Sagemaker model development, training, and deployment keywords
Features, dimensions, outliers, pipeline, normal distribution, one hot encoding, label encoding, normalization, multiple imputation, missing data, data frame, sparse matrix, endpoints, hyperparameters vs parameters, automatic model tuning, t-SNE vs PCA, imbalanced dataset, oversampling, undersampling, supervised learning, unsupervised learning, reinforcement learning, labeled data, unlabeled data, converge, dimension reduction, noise, objective function, synthetic feature, A/B testing, blue/green deployment, canary deployment
Sagemaker built-in algorithm keywords
Image Classification Algorithm, Latent Dirichlet Allocation, Neural Topic Model, BlazingText, DeepAR, Forecasting, Factorization Machines, IP Insights, Linear Learner, XGBoost, Sequence-to-Sequence, K-means, Random Cut Forest, Object2Vec, Semantic Segmentation, K-Nearest Neighbors, linear regression, logistic regression, multinomial classification, binomial classification, boosting, random forest, decision tree, ensemble, bag of words, n-gram, NLP, NLU
Deep Learning keywords
Softmax, ReLU, lasso vs. ridge, regularization, sigmoid, CNNs, RNNs, LSTM, layers, L1 loss, L2 loss, L1 regularization, L2 regularization
Model performance measurement keywords
Training set vs testing set, target variable, mean square error (MSE), hinge loss, overfitting, underfitting, confusion matrix, false negative, false positive, precision, recall, accuracy, area under the ROC curve (AUC), bias, variance, elbow method, Log loss, early stopping, stochastic gradient descent, global minimum, local minimum, cost function
There are two courses out right now that focus on the AWS Machine Learning Specialty Certification
Both courses are in development and I expect them to get better in the next few months. The Acloud guru offering has a lot of stubbed out lessons which are not yet developed but will most likely be done in short notice. Noah Gift’s course is more complete as of now and I did get the chance to talk to Noah and he mentioned he has plans to keep on improving the course as he gets more feedback from his students.
Also, both courses require a subscription to the sites that host the courses.
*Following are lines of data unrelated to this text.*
(** A policy a manager can be built around. *)
Record fits (policy : ConnectionPolicy) (max_pending_dials : N) : Prop := {
  ft_policy : pol_inv policy;
  ft_addresses : cp_max_addresses policy ≤ usize_max;
  ft_connections : cp_max_connections policy ≤ usize_max;
  ft_pending : max_pending_dials ≤ usize_max
}.
Lemma lq_le_outside p t : lq p t ≤ outside_count p.
Proof.
  rewrite lq_alt outside_count_alt. apply msum_mono. intros k s _. unfold takes_room, outside_book.
  destruct (in_book (cp_book p) k.1 k.2); simpl; [lia|]. case_match; lia.
Qed.
Lemma world_new_inv h policy max_pending_dials :
  fits policy max_pending_dials → world_inv (world_new c h policy max_pending_dials).
Proof.
  intros [Hp Ha Hcn Hpd]. unfold world_new, ConnectionManager_new. split.
  set (m := MkConnectionManager _ _ _ _ _ _ _ _ _ _ _ _ _ _ _ _).
  exists (MkKnown 0 [snapshot_of m]), m, no_units, no_units.
  cbn [w_heap w_manager w_clients w_tickets w_slots w_snapshots w_time]. split_and!; try done.
  - rewrite !units_left. split; rewrite ?hset_eq; try done; simpl.
    + split; [done|]. lia.
    + split; [done|]. lia.
    + split; [done|]. lia.
    + by left.
    + intros s ->%list_elem_of_singleton. by split_and!.
    + intros n Hn. multiset_solver.
    + intros _ s ->%list_elem_of_singleton. done.
    + intros _ t _. lia.
    + intros _ t _. rewrite multiplicity_empty. pose proof (lq_le_outside policy t). destruct Hp. lia.
  - constructor.
Qed.
Lemma reachable_inv h policy max_pending_dials w :
  fits policy max_pending_dials → reachable c h policy max_pending_dials w → world_inv w.
Proof.
  intros Hf Hr. pose proof (world_new_inv h policy max_pending_dials Hf) as Hw. unfold reachable in Hr.
  revert Hw. induction Hr as [w|w1 w2 w3 Hs _ IH]; [done|]. intros Hw. by apply IH, (world_step_inv w1).
Qed.

(** ** Reading the invariant *)

(** The tickets this manager issued, and the slots of its connections that
    are still held. *)
Definition own_tickets (w : world) : list DialTicket := filter (λ t, tk_cell t = c) (w_tickets w).
Definition held_slots (w : world) : list ConnectionSlot :=
  filter (λ s, cs_cell s = c ∧ cs_released s = false) (w_slots w).

Lemma sum_tickets k l : Forall (open_ticket c k) l →
  let n := len (filter (λ t, tk_cell t = c) l) in
  sum_units (ticket_units c) l = MkUnits n n n 0 ∅.
Proof.
  unfold sum_units, len. induction 1 as [|t l Ho _ IH]; cbn [foldr]; [done|]. cbv zeta in *. rewrite IH.
  unfold ticket_units. rewrite filter_cons. case_bool_decide as Hc; case_decide; try done.
  destruct (Ho Hc) as (-> & -> & -> & _). unfold r_op. simpl. unfold units_op. simpl.
  f_equal; [lia..|]. multiset_solver.
Qed.
Lemma sum_slots l :
  sum_units (slot_units c) l =
  MkUnits 0 (len (filter (λ s, cs_cell s = c ∧ cs_released s = false) l)) 0 0 ∅.
Proof.
  unfold sum_units, len. induction l as [|s l IH]; cbn [foldr]; [done|]. rewrite IH.
  unfold slot_units. rewrite filter_cons. case_bool_decide as Hc; case_decide as Hd.
  - destruct Hd as [_ ->]. unfold r_op. simpl. unfold units_op. simpl. f_equal; [lia..|]. multiset_solver.
  - destruct (cs_released s) eqn:Hr; [|naive_solver]. apply units_left.
  - by destruct Hd.
  - by rewrite units_left.
Qed.

Lemma snapshots_kept w w' : rtc (world_step c) w w' → w_snapshots w ⊆ w_snapshots w'.
Proof.
  induction 1 as [w|w1 w2 w3 Hs _ IH]; [done|]. etrans; [|exact IH].
  destruct Hs; cbn [w_snapshots]; try done. intros s Hin. by right.
Qed.
(** The first snapshot names the ceilings. *)
Lemma initial_kept h policy n w : reachable c h policy n w →
  ∃ s, s ∈ w_snapshots w ∧ ps_max_pending_dials s = n ∧
    ps_max_connections s = cp_max_connections policy ∧ cp_max_addresses (ps_policy s) = cp_max_addresses policy.
Proof.
  intros Hr%snapshots_kept. eexists. split; [apply Hr; by left|]. by split_and!.
Qed.
Lemma idle_known k g r m : manager_safe k g r (MIdle m) → g = m ∧ cm_outcomes_to_return m = 0 ∧ r = no_units.
Proof. by intros (-> & (_&_&?) & ->). Qed.
End world.

(** C3: the dial gate's counters are exact under every interleaving. Whatever
    tasks admit, however their accesses interleave with the manager's and with
    tickets and slots dropped anywhere, the three counters never pass their
    ceilings; and whenever no call is under way, each counts exactly what is
    held: every ticket the manager issued holds one pending dial, one
    connection and one outcome, every unreleased slot one connection, and
    nothing is lost or counted twice. *)
Theorem dial_resources_exact (c : Cell) (h : heap) (policy : ConnectionPolicy)
    (max_pending_dials : N) (w : world) :
  fits policy max_pending_dials → reachable c h policy max_pending_dials w →
  let s := w_heap w c in
  (sh_pending s ≤ max_pending_dials ∧ sh_connections s ≤ cp_max_connections policy ∧
   sh_outcomes s ≤ cp_max_addresses policy) ∧
  (∀ m, w_manager w = MIdle m → w_clients w = [] →
   sh_pending s = len (own_tickets c w) ∧
   sh_connections s = len (own_tickets c w) + len (held_slots c w) ∧
   sh_outcomes s = len (own_tickets c w)).
Proof.
  intros Hf Hr s. pose proof (reachable_inv c h _ _ w Hf Hr) as [(k & g & rm & rc & Hi & _ & Hsn & Htk & Hcl & Hmg)].
  destruct (initial_kept c h _ _ w Hr) as (s0 & Hs0 & <- & <- & <-).
  destruct (di_snapshots _ _ _ _ _ Hi s0) as (_ & _ & -> & -> & ->); [by apply Hsn|].
  destruct (di_pending _ _ _ _ _ Hi) as [Ep ?], (di_connections _ _ _ _ _ Hi) as [Ec ?],
    (di_outcomes _ _ _ _ _ Hi) as [Eo ?].
  split; [by subst s; split_and!; lia|]. intros m Hm Hno. rewrite Hno in Hcl. rewrite Hm in Hmg.
  inversion Hcl; subst rc. destruct (idle_known _ _ _ _ _ Hmg) as (-> & Ez & ->).
  rewrite !units_left (sum_tickets c k _ Htk) (sum_slots c) in Ep, Ec, Eo. subst s. unfold own_tickets, held_slots.
  rewrite Ep Ec Eo Ez.
  cbn [r_op units_resources units_op u_pending u_connections u_admitted u_returning u_reserved].
  rewrite gmultiset_disj_union_left_id gmultiset_size_empty. split_and!; lia.
Qed.

(** ** The mismatch of an admitted dial *)

Lemma settle_keeps_policy m t : always (λ m', cm_policy m' = cm_policy m) (ConnectionManager_settle m t).
Proof.
  unfold ConnectionManager_settle. intros s. cbn [pbind fst].
  destruct (tk_outcome_reserved t && _); apply always_bind, always_true; by intros.
Qed.
Lemma publish_keeps_policy m : always (λ m', cm_policy m' = cm_policy m) (ConnectionManager_publish m).
Proof.
  unfold ConnectionManager_publish. intros s. cbn [pbind fst]. case_match; [|done]. by intros s'.
Qed.
Lemma settle_and_publish_answers {A} m t (a : A) :
  always (λ x, x.1 = a ∧ cm_policy x.2 = cm_policy m) (settle_and_publish m t a).
Proof.
  apply always_bind. eapply always_mono; [|apply settle_keeps_policy]. intros m1 E1.
  apply always_bind. eapply always_mono; [|apply publish_keeps_policy]. intros m2 E2. by rewrite /= E2.
Qed.

(** A dial the manager issued holds room for its outcome. *)
Lemma own_ticket_room c k h m t l fr now : Forall (open_ticket c k) l → t ∈ l → tk_cell t = c →
  dial_inv c k h m (fr ⊙ sum_units (ticket_units c) l) → k_time k ≤ now → cm_revision m < u64_max →
  lq (cm_policy m) now < cp_max_addresses (cm_policy m).
Proof.
  intros Hl Hin Hc Hi Hnow Hrev. pose proof (di_room _ _ _ _ _ Hi Hrev now Hnow) as Hle.
  rewrite (sum_tickets c k _ Hl) in Hle. cbn [r_op units_resources units_op u_admitted] in Hle.
  assert (0 < len (filter (λ t, tk_cell t = c) l)); [|lia].
  assert (t ∈ filter (λ t, tk_cell t = c) l) as Hf by by apply list_elem_of_filter.
  unfold len. destruct (filter _ _); [by apply elem_of_nil in Hf|]. simpl. lia.
Qed.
In the case of Safari Online, they offer an online trial period.
Finally, a little advise about the data of the test. Like the other specialty exams, you have 3 hours to complete the exam. I know this topic fairly well so it took me 90 minutes to finish the exam. I found that some the questions while hard are not long. I believe I had to scroll down the page in only one of them. If you study appropriately you should be able to finish on time but do make sure to pace yourself during the exam.
For some of the other exams, I found it useful to have “gate” questions. These are questions where I will look up and see how I am doing with the time. In this case, the math is easy, in this exam there were 65 questions and you have 180 minutes so that means that you should be done with 22 questions at the end of the first hour and with 44 questions by the end of the second hour. It’s important to keep a steady pace to make sure you are not going too quickly, making mistakes and burning out or too slow and run out of time. Try to not look at the clock until you get to your “gate” questions. You don’t want to waste time watching the clock.
Also, I have always made sure to schedule the exams on a Saturday. You want to be well rested and in an optimal state of mind when you take the exam. This is especially true with the Professional and Specialty exams. Please post any questions you might have below but make sure to not ask questions about specific questions from the exam. Good luck!